» Data under study
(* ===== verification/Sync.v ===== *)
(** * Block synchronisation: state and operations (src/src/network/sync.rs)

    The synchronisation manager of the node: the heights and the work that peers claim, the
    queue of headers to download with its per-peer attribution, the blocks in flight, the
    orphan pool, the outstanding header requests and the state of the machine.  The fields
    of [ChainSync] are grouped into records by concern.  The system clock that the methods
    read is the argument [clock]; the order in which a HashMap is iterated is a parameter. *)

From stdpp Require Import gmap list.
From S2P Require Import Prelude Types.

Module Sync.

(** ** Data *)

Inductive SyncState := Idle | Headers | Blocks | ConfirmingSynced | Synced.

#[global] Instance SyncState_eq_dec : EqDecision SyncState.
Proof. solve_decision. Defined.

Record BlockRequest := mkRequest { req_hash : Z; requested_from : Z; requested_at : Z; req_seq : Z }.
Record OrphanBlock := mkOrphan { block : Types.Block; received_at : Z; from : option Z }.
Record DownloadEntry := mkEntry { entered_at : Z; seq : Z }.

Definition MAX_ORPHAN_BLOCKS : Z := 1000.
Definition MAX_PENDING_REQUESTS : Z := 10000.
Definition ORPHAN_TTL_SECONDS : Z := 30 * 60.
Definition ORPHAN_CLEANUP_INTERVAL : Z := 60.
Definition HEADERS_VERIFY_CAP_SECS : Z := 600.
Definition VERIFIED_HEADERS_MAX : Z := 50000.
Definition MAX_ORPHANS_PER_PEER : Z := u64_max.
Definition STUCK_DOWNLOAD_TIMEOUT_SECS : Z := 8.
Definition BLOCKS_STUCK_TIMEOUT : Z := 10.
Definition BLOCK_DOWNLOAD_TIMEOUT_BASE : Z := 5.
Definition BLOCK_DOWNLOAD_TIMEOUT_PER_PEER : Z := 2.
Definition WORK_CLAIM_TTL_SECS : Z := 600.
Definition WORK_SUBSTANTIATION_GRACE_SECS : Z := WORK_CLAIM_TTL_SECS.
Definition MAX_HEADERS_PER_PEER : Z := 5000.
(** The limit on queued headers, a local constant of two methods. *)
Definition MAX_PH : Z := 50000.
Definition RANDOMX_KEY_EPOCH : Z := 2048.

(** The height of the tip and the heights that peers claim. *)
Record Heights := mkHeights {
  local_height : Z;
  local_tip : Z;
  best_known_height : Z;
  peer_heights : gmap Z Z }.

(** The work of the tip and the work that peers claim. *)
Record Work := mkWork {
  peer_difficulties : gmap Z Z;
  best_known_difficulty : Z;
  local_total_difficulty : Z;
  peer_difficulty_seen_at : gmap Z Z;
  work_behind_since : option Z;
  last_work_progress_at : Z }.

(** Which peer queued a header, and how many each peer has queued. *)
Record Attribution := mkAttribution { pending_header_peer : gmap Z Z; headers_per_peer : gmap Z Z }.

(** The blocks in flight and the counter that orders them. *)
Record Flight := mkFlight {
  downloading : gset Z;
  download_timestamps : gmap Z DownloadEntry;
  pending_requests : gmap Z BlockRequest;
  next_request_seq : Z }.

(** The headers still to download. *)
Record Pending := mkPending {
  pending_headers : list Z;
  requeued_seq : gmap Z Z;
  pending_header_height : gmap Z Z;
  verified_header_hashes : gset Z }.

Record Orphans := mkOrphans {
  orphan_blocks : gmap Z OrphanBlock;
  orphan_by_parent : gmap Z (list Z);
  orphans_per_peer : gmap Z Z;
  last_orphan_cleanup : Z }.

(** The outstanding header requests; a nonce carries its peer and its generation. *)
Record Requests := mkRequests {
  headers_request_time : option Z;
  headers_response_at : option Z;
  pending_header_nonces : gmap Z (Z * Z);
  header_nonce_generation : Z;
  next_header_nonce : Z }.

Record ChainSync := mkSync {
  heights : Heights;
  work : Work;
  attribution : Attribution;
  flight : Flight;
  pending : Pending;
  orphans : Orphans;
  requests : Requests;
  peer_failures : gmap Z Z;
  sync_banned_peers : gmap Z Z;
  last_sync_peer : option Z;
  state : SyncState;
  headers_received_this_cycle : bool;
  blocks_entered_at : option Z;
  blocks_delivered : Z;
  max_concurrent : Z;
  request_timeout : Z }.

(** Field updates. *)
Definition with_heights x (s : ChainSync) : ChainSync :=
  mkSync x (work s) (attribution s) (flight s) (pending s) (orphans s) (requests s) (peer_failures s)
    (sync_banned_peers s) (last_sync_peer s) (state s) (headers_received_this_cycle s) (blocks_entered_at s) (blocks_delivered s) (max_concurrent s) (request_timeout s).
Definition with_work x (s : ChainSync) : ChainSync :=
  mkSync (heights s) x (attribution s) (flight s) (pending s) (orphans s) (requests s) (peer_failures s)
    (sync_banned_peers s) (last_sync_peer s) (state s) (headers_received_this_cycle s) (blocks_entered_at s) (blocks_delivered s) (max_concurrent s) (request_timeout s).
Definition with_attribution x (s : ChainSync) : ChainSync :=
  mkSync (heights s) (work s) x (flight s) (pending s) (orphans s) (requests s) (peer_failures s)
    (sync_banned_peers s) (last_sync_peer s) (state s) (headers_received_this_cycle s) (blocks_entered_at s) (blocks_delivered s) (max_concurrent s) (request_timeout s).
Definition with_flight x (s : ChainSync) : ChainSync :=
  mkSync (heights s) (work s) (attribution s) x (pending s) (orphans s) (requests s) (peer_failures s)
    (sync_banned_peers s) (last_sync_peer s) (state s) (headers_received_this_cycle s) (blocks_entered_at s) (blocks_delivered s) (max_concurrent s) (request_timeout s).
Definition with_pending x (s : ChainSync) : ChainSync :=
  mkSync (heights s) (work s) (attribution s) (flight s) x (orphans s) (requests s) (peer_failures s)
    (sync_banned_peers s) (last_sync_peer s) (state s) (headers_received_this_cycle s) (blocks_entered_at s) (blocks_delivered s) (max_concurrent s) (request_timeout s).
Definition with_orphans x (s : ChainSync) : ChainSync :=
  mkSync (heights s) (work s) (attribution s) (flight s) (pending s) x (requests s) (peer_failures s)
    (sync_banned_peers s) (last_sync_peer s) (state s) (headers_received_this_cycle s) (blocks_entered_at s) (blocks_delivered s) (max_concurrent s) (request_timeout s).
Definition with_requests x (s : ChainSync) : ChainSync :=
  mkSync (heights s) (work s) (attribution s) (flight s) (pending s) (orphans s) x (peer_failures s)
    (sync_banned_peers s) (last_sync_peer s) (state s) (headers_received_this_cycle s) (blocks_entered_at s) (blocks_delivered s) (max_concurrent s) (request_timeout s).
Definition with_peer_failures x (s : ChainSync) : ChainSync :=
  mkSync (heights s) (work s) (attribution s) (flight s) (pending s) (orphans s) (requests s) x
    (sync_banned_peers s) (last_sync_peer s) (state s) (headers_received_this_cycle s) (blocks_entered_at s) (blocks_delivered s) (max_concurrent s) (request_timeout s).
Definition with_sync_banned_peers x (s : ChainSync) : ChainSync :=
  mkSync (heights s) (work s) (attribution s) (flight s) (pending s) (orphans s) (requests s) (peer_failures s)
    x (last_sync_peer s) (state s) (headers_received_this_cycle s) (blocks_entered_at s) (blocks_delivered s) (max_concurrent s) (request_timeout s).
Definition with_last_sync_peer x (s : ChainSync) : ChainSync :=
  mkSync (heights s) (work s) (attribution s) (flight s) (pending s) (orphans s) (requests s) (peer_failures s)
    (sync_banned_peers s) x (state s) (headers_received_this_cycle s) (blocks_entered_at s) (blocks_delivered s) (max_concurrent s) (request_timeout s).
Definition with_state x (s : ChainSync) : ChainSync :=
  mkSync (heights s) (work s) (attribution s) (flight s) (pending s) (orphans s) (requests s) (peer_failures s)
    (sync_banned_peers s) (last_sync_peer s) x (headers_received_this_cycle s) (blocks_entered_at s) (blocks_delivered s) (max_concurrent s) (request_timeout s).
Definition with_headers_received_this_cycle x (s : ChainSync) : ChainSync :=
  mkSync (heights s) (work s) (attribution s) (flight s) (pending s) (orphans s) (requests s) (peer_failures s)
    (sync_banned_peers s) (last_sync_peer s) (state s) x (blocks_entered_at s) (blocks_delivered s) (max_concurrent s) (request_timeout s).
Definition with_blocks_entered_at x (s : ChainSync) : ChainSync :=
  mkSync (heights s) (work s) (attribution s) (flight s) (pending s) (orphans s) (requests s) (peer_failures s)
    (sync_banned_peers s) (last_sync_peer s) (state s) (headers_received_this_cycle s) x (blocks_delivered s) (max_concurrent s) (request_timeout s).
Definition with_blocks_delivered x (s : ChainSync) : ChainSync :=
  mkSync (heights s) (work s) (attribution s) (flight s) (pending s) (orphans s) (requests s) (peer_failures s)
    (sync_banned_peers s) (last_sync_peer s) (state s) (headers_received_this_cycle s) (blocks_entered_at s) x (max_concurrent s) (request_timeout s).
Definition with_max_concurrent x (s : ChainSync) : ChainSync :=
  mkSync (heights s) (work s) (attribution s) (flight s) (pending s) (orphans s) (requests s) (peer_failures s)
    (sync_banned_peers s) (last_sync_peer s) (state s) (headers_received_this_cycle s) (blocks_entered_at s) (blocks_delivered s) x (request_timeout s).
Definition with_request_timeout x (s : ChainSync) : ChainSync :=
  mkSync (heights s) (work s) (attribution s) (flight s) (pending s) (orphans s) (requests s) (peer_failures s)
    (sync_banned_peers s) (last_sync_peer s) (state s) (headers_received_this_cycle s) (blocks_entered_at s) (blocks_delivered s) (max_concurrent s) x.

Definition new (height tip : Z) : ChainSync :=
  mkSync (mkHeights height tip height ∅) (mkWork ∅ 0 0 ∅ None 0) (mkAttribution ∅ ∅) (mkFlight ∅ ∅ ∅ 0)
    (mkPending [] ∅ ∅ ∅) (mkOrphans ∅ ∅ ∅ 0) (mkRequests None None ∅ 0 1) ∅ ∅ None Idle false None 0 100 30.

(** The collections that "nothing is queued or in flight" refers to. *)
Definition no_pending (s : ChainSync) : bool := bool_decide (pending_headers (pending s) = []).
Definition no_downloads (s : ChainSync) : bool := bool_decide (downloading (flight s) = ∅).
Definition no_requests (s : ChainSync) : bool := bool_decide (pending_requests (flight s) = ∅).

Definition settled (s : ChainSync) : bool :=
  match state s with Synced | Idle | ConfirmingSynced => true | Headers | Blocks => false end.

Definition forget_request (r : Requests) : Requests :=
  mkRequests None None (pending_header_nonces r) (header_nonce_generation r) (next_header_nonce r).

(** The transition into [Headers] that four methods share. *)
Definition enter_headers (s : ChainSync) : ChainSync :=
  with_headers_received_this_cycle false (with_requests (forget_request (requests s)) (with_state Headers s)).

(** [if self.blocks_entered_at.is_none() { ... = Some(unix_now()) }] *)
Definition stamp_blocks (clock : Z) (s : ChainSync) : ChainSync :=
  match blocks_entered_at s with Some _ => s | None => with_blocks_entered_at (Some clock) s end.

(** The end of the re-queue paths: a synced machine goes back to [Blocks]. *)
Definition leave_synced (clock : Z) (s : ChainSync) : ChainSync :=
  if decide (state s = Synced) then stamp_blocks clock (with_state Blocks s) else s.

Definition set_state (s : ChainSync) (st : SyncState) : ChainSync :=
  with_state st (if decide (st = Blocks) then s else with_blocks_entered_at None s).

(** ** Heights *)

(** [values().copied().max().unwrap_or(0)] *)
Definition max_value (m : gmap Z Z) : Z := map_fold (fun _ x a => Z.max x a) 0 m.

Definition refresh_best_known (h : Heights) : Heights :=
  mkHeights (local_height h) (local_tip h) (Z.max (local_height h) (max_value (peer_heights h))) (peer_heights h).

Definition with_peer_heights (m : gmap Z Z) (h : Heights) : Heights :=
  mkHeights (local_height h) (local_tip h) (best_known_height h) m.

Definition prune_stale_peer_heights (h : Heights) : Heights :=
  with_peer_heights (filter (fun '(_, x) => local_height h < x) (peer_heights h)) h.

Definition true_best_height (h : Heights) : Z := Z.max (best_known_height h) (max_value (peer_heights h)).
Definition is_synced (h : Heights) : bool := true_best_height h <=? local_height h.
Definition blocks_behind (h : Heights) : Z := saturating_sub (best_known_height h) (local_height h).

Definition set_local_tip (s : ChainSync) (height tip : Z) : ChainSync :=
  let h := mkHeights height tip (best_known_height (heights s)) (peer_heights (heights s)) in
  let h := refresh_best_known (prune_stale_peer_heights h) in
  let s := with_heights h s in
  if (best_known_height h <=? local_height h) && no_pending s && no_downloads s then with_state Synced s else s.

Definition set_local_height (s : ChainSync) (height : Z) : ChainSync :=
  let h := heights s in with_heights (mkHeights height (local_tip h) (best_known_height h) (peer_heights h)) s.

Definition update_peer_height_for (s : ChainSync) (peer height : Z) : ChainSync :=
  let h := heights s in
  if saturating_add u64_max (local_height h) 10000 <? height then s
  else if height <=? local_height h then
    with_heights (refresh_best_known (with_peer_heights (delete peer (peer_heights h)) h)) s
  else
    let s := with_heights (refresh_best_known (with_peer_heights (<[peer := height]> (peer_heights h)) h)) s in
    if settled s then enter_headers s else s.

--

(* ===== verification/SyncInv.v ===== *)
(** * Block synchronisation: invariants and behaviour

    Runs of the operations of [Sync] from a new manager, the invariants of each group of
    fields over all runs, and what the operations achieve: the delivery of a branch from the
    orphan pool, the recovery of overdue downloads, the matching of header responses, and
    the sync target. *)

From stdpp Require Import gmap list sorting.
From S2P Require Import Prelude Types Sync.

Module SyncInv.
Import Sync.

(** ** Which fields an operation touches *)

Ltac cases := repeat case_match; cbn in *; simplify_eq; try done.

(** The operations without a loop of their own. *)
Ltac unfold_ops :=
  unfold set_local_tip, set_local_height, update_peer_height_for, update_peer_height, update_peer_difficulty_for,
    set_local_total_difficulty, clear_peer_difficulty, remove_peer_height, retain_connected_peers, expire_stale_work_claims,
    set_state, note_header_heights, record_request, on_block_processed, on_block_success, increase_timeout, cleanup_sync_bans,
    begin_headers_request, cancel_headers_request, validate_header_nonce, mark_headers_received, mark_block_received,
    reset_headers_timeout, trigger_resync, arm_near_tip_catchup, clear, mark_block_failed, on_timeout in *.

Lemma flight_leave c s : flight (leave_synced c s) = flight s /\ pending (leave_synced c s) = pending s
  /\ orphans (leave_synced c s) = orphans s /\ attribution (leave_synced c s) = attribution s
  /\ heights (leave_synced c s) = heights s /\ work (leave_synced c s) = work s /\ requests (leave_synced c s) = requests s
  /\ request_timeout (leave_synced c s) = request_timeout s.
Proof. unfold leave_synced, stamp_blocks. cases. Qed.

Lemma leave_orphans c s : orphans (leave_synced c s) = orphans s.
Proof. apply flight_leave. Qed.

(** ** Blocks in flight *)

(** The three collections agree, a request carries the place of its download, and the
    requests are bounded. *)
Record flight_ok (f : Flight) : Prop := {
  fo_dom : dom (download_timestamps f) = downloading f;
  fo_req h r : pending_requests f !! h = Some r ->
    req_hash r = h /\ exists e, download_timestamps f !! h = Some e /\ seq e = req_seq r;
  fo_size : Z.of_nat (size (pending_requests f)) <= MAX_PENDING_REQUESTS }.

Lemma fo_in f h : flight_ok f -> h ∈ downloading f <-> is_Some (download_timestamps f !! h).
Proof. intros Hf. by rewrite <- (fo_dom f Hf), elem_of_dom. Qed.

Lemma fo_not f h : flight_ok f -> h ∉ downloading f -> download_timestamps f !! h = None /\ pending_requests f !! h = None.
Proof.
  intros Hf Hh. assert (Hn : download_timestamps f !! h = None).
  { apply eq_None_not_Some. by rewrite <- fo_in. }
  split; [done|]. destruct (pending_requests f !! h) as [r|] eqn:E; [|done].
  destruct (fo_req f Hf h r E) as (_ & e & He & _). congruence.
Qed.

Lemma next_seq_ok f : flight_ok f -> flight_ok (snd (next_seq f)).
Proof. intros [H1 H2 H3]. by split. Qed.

---

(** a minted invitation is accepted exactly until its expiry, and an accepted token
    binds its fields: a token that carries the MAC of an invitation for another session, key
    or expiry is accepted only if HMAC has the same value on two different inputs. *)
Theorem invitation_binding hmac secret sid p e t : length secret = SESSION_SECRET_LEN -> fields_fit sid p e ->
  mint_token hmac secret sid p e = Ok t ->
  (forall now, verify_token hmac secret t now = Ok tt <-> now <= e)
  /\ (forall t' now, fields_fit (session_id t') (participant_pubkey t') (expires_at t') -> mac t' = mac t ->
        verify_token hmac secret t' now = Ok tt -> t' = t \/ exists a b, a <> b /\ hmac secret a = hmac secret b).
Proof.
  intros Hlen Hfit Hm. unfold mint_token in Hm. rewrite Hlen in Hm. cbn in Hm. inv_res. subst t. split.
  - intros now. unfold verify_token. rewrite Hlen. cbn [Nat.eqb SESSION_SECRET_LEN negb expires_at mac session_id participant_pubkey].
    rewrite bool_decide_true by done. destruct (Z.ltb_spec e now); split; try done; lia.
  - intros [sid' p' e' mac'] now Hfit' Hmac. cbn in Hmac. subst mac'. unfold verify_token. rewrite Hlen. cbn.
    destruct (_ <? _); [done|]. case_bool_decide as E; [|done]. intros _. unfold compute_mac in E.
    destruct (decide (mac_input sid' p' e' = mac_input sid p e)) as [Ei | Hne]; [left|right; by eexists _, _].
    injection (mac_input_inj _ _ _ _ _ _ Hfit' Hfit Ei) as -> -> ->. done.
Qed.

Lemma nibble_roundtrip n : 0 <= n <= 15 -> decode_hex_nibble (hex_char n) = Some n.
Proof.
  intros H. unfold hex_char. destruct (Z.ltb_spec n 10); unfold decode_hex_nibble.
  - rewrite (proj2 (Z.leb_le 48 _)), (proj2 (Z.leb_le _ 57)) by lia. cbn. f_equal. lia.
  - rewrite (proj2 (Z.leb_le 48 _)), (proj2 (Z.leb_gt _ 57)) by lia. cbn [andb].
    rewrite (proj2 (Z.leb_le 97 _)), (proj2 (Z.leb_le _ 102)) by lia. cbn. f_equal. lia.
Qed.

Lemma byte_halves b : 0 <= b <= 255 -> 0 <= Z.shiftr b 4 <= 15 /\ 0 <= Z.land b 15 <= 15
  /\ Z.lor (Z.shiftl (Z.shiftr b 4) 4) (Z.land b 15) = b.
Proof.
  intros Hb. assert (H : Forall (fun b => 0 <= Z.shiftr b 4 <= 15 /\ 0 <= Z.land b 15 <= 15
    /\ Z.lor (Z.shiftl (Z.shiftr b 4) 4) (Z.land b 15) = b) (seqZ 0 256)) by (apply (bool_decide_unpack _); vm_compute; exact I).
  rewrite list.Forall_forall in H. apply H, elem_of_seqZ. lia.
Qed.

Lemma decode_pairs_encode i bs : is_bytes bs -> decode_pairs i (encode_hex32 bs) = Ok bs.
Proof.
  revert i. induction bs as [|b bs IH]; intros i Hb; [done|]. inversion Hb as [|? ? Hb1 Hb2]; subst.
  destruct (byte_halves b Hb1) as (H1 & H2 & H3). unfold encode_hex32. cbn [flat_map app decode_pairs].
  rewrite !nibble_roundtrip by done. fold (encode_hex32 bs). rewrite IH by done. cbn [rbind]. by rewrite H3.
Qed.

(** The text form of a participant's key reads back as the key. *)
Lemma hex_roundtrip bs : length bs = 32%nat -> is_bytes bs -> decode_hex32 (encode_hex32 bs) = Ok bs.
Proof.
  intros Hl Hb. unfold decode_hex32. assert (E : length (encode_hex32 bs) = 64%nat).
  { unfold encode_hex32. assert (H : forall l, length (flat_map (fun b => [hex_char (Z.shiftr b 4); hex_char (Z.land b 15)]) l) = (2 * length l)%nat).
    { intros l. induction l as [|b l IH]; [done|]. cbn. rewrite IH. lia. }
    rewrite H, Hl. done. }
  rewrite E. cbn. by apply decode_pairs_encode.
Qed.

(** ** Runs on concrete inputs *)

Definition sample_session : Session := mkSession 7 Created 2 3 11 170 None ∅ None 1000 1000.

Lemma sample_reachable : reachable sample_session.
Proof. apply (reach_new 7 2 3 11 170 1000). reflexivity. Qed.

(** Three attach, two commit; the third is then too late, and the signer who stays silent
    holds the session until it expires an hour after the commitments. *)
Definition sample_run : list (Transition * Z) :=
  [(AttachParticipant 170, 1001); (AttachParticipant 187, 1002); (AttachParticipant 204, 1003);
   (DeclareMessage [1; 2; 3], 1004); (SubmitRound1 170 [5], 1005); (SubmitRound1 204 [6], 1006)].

» Task description
Taking the entries above, restate exactly those lines that fall between the line with "fo_size : Z.of_nat" and the line with "Proof. intros Hf.", keeping both of those lines too.

» Answer below
  fo_size : Z.of_nat (size (pending_requests f)) <= MAX_PENDING_REQUESTS }.

Lemma fo_in f h : flight_ok f -> h ∈ downloading f <-> is_Some (download_timestamps f !! h).
Proof. intros Hf. by rewrite <- (fo_dom f Hf), elem_of_dom. Qed.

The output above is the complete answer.